Gorton, working with Fayette County judges and prosecutors, released nearly 50 low-level inmates at the Fayette County Detention Center in March to keep the jail’s population down as the respiratory virus began to spread. There has been no widespread outbreak at the jail.

Federal prison officials said they are continuing to review inmates eligible for release.

”Inmates do not need to apply to be considered for home confinement. Case management staff are urgently reviewing all inmates to determine which ones meet the criteria,” Nelson told the Herald-Leader this week.

The bureau’s release procedures have confused inmates and their loved ones since Attorney General William Barr issued different memos on the subject in March and April. A federal judge in New York has called the rules “illogical” and “Kafkaesque.

Under the bureau’s current guidelines, priority is given to inmates with health risks who have served at least half of their sentences, as well as those housed at several federal prisons with particularly lethal COVID-19 outbreaks, including one in Elkton, Ohio.

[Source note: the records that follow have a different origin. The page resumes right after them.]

(** * FY6600 function-generator driver (sds1004x_bode/awgdrivers/fy6600.py)

    A shallow embedding of the driver and of the part of the Python
    semantics it relies on: numbers that are either unbounded integers or
    IEEE-754 binary64 floats, list indexing with negative indices,
    [%]-formatting of numbers, exceptions that leave earlier mutations in
    place, and a serial port seen as a trace of writes and delays.

    Debug printing ([printdebug], inherited from [BaseAWG]) touches
    neither the object nor the port and is left out. *)

From Stdlib Require Import ZArith List String Ascii Bool Lia DecimalString.
From Stdlib Require Import Floats.SpecFloat.
Import ListNotations.

Local Open Scope string_scope.
Local Open Scope Z_scope.

(** ** Python numbers *)

Module PyNum.

(** binary64: 53 bits of precision, infinities at exponent 1024. *)
Definition prec : Z := 53.
Definition emax : Z := 1024.

Abbreviation float := spec_float.

Definition fadd : float -> float -> float := SFadd prec emax.
Definition fdiv : float -> float -> float := SFdiv prec emax.

(** A Python number: [int] (unbounded) or [float]. *)
Inductive num : Type :=
| PyInt (n : Z)
| PyFloat (f : float).

(** The exceptions the driver can raise or let through. *)
Inductive exn : Type :=
| UnknownChannelError (msg : string)
| ValueError (msg : string)
| TypeError
| IndexError
| ZeroDivisionError
| OverflowError
| AttributeError
| SerialException.

Inductive result (A : Type) : Type :=
| Ok (a : A)
| Raise (e : exn).
Arguments Ok {A} a.
Arguments Raise {A} e.

(** [float(n)]: the nearest binary64, ties to even; a magnitude that
    rounds past the largest finite float raises [OverflowError]. *)
Definition float_of_int (n : Z) : result float :=
  match binary_normalize prec emax n 0 false with
  | S754_infinity _ => Raise OverflowError
  | f => Ok f
  end.

Definition to_float (x : num) : result float :=
  match x with
  | PyInt n => float_of_int n
  | PyFloat f => Ok f
  end.

Definition is_zero (f : float) : bool :=
  match f with S754_zero _ => true | _ => false end.

(** [a / b] on two floats: a zero divisor of either sign raises. *)
Definition float_truediv (a b : float) : result float :=
  if is_zero b then Raise ZeroDivisionError else Ok (fdiv a b).

(** [a / b] on two ints: the correctly rounded quotient, computed on the
    integers themselves (not on their float conversions). *)
Definition int_truediv (a b : Z) : result float :=
  match b with
  | Z0 => Raise ZeroDivisionError
  | _ =>
    match a with
    | Z0 => Ok (S754_zero (b <? 0))
    | _ =>
      match fdiv (S754_finite (a <? 0) (Z.to_pos (Z.abs a)) 0)
                 (S754_finite (b <? 0) (Z.to_pos (Z.abs b)) 0) with
      | S754_infinity _ => Raise OverflowError
      | q => Ok q
      end
    end
  end.

Definition bind_result {A B} (r : result A) (k : A -> result B) : result B :=
  match r with
  | Ok a => k a
  | Raise e => Raise e
  end.

(** [a + b]: int + int stays an int, anything else is a float sum. *)
Definition add (a b : num) : result num :=
  match a, b with
  | PyInt x, PyInt y => Ok (PyInt (x + y))
  | _, _ =>
    bind_result (to_float a) (fun x =>
    bind_result (to_float b) (fun y => Ok (PyFloat (fadd x y))))
  end.

(** [a / b]: always a float. *)
Definition truediv (a b : num) : result num :=
  match a, b with
  | PyInt x, PyInt y =>
    bind_result (int_truediv x y) (fun q => Ok (PyFloat q))
  | _, _ =>
    bind_result (to_float a) (fun x =>
    bind_result (to_float b) (fun y =>
    bind_result (float_truediv x y) (fun q => Ok (PyFloat q))))
  end.

(** Exact comparison of a float with an integer (Python compares the
    mathematical values; a NaN compares with nothing). *)
Definition signed (s : bool) (m : positive) : Z :=
  if s then Zneg m else Zpos m.

Definition compare_float_int (f : float) (n : Z) : option comparison :=
  match f with
  | S754_nan => None
  | S754_infinity s => Some (if s then Lt else Gt)
  | S754_zero _ => Some (0 ?= n)
  | S754_finite s m e =>
    if 0 <=? e then Some (signed s m * 2 ^ e ?= n)
    else Some (signed s m ?= n * 2 ^ (- e))
  end.

Definition compare (a b : num) : option comparison :=
  match a, b with
  | PyInt x, PyInt y => Some (x ?= y)
  | PyFloat x, PyFloat y => SFcompare x y
  | PyFloat x, PyInt y => compare_float_int x y
  | PyInt x, PyFloat y => option_map CompOpp (compare_float_int y x)
  end.

(** [a == b] and [a < b]. *)
Definition eqb (a b : num) : bool :=
  match compare a b with Some Eq => true | _ => false end.

Definition ltb (a b : num) : bool :=
  match compare a b with Some Lt => true | _ => false end.

(** Float literals of the source and of the specification's examples. *)
Definition f0_5 : float := S754_finite false 4503599627370496 (-53).
Definition f0_75 : float := S754_finite false 6755399441055744 (-53).
Definition f1 : float := S754_finite false 4503599627370496 (-52).
Definition f2 : float := S754_finite false 4503599627370496 (-51).
Definition f50 : float := S754_finite false 7036874417766400 (-47).
Definition f150 : float := S754_finite false 5277655813324800 (-45).
Definition f360 : float := S754_finite false 6333186975989760 (-44).

End PyNum.
Import PyNum.

(** ** Python strings and number formatting *)

Module PyStr.

(** [str(n)] for a non-negative and for an arbitrary int. *)
Definition str_nat (n : Z) : string := NilZero.string_of_uint (N.to_uint (Z.to_N n)).
Definition str_int (n : Z) : string := NilZero.string_of_int (Z.to_int n).

(** [s.replace(c, "")] for a one-character [c]. *)
Fixpoint remove_char (c : ascii) (s : string) : string :=
  match s with
  | EmptyString => EmptyString
  | String a s' =>
    if Ascii.eqb a c then remove_char c s' else String a (remove_char c s')
  end.

Fixpoint zeros (k : nat) : string :=
  match k with
  | O => ""
  | S k' => String "0" (zeros k')
  end.

(** [s.zfill(w)] on a digit string. *)
Definition zfill (w : nat) (s : string) : string :=
  zeros (w - String.length s) ++ s.

(** [num / den] rounded to the nearest integer, ties to even
    ([0 <= num], [0 < den]). *)
Definition round_half_even (num den : Z) : Z :=
  let q := num / den in
  match 2 * (num mod den) ?= den with
  | Lt => q
  | Gt => q + 1
  | Eq => if Z.even q then q else q + 1
  end.

(** [m * 2^e * 10^p], correctly rounded to an integer. *)
Definition scaled (p : nat) (m : positive) (e : Z) : Z :=
  let k := 10 ^ Z.of_nat p in
  if 0 <=? e then Zpos m * 2 ^ e * k
  else round_half_even (Zpos m * k) (2 ^ (- e)).

(** The digits of [n / 10^p] in fixed notation with [p] decimals. *)
Definition fixed (p : nat) (n : Z) : string :=
  let k := 10 ^ Z.of_nat p in
  str_nat (n / k) ++
  match p with
  | O => ""
  | _ => "." ++ zfill p (str_nat (n mod k))
  end.

Definition sign (s : bool) : string := if s then "-" else "".

(** ASCII white space, as [str.isspace] sees it. *)
Definition isspace (c : ascii) : bool :=
  let n := N.to_nat (N_of_ascii c) in
  ((9 <=? n) && (n <=? 13) || (28 <=? n) && (n <=? 32))%nat.

Fixpoint lstrip (s : string) : string :=
  match s with
  | EmptyString => EmptyString
  | String a s' => if isspace a then lstrip s' else s
  end.
(** * nargo_download_tracker: the tracker and the visualiser, embedded in Rocq

    The development follows the two scripts of the repository:

    - [scripts/visualize_downloads.py]: [parse_semver], the asset-name
      inference and the release selection of [create_asset_breakdown];
    - [scripts/nargo_download_tracker.py]: the methods of
      [NoirDownloadTracker].

    Conventions of the embedding.

    - A Python [str] is a [string]; a character is a code point below 256.
      In that range the regex class [\d] is exactly [0-9].
    - A Python [int] is a [Z].
    - A raising call returns [None] (or an explicit exception value).
    - [datetime.now()] is an argument of the functions that call it.
    - A file is its content, [None] while it does not exist. *)

From Stdlib Require Import ZArith Ascii String List Lia Bool.
From stdpp Require Import base option list gmap strings sorting.

Import ListNotations.
Local Open Scope Z_scope.
Local Open Scope list_scope.

(** * Python strings *)

Module PyStr.

(** [s1 + s2]. *)
Definition cat (s1 s2 : string) : string := String.append s1 s2.

(** [s.startswith(p)]. *)
Fixpoint startswith (s p : string) : bool :=
  match p, s with
  | EmptyString, _ => true
  | String _ _, EmptyString => false
  | String a p', String b s' => Ascii.eqb a b && startswith s' p'
  end.

(** [p in s] for strings: some suffix of [s] starts with [p]. *)
Fixpoint contains (s p : string) : bool :=
  startswith s p ||
  match s with
  | EmptyString => false
  | String _ s' => contains s' p
  end.

(** [s.lstrip(c)] for a one-character argument: every leading [c] goes. *)
Fixpoint lstrip (c : ascii) (s : string) : string :=
  match s with
  | String a s' => if Ascii.eqb a c then lstrip c s' else s
  | EmptyString => EmptyString
  end.

Definition in_range (lo hi : N) (c : ascii) : bool :=
  (lo <=? N_of_ascii c)%N && (N_of_ascii c <=? hi)%N.

(** [c.lower()] on code points below 256: [A-Z] and the upper-case
    letters of the Latin-1 block move by 32. *)
Definition lower_char (c : ascii) : ascii :=
  if in_range 65 90 c
     || (in_range 192 222 c && negb (N_of_ascii c =? 215)%N)
  then ascii_of_N (N_of_ascii c + 32)
  else c.

Fixpoint lower (s : string) : string :=
  match s with
  | EmptyString => EmptyString
  | String c s' => String (lower_char c) (lower s')
  end.

(** [s1 < s2]: code points, lexicographically. *)
Definition lt (s1 s2 : string) : bool := String.ltb s1 s2.
Definition le (s1 s2 : string) : bool := String.leb s1 s2.

(** [s] is empty or starts with a character outside [p]. *)
Definition stops (p : ascii -> bool) (s : string) : bool :=
  match s with
  | EmptyString => true
  | String c _ => negb (p c)
  end.

(** The longest prefix of [s] whose characters satisfy [p], and the rest:
    what a greedy [[class]*] consumes. *)
Fixpoint span (p : ascii -> bool) (s : string) : string * string :=
  match s with
  | EmptyString => (EmptyString, EmptyString)
  | String c s' =>
      if p c then let '(a, b) := span p s' in (String c a, b)
      else (EmptyString, s)
  end.

Definition is_empty (s : string) : bool :=
  match s with EmptyString => true | _ => false end.

Fixpoint forallb (p : ascii -> bool) (s : string) : bool :=
  match s with
  | EmptyString => true
  | String c s' => p c && forallb p s'
  end.

End PyStr.

(** * Python containers *)

Module Py.

(** Lexicographic combination of two comparisons. *)
Definition lex (c : comparison) (k : comparison) : comparison :=
  match c with Eq => k | _ => c end.

(** Every element is below everything after it. *)
Fixpoint ascending {A} (le : A -> A -> bool) (l : list A) : Prop :=
  match l with
  | [] => True
  | x :: l' => (forall y, In y l' -> le x y = true) /\ ascending le l'
  end.

(** [sorted(l)] for a comparison [le]; insertion keeps the order of equal
    elements, as Python's stable sort does. *)
Fixpoint insert_by {A} (le : A -> A -> bool) (x : A) (l : list A) : list A :=
  match l with
  | [] => [x]
  | y :: l' => if le x y then x :: l else y :: insert_by le x l'
  end.

Definition sorted_by {A} (le : A -> A -> bool) (l : list A) : list A :=
  foldr (insert_by le) [] l.

(** [sorted(l)] and [sorted(l, reverse=True)] on strings. *)
Definition sorted (l : list string) : list string :=
  sorted_by PyStr.le l.
Definition sorted_reverse (l : list string) : list string :=
  sorted_by (fun a b => PyStr.le b a) l.

(** [max(l)] on strings: the first greatest element; [None] is the
    [ValueError] of an empty argument. *)
Definition max (l : list string) : option string :=
  match l with
  | [] => None
  | x :: l' => Some (fold_left (fun m y => if PyStr.lt m y then y else m) l' x)
  end.

(** A [dict] with string keys whose iteration order matters: pairs in
    insertion order, keys distinct. *)
Definition dict (V : Type) : Type := list (string * V).

Definition keys {V} (d : dict V) : list string := map fst d.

And in order to qualify, inmates can’t be serving time for crimes of violence, sex or terrorism.

Some inmates at Lexington’s Federal Medical Center say they initially were cleared for release to home confinement only to be denied later.

Scott Doumas, 48, said his prison caseworker told him April 18 that he was approved for release, along with two other Federal Medical Center inmates he knew. Two weeks later, the men were told the rules had changed in ways that excluded them from the list.

“I was shocked,” said Doumas.

Doumas is roughly halfway through a four-year sentence for mail fraud and conspiracy. His release date is Dec. 8, 2022. But he said his prison caseworker told him that his sentence completion fell just short of the 50 percent mark now required for eligibility.

“I asked, ‘How could I have qualified and then, 11 days later, I no longer qualify?’ He said, ‘Well, the rules changed,’” Doumas wrote to the Herald-Leader.

“I am very fearful of the situation here at FMC-Lexington. From what I am told, there are three units with active corona patients,” Doumas wrote. “I went to prison to serve a short prison term for a white-collar crime. I am just hoping this short term does not result in a death sentence.”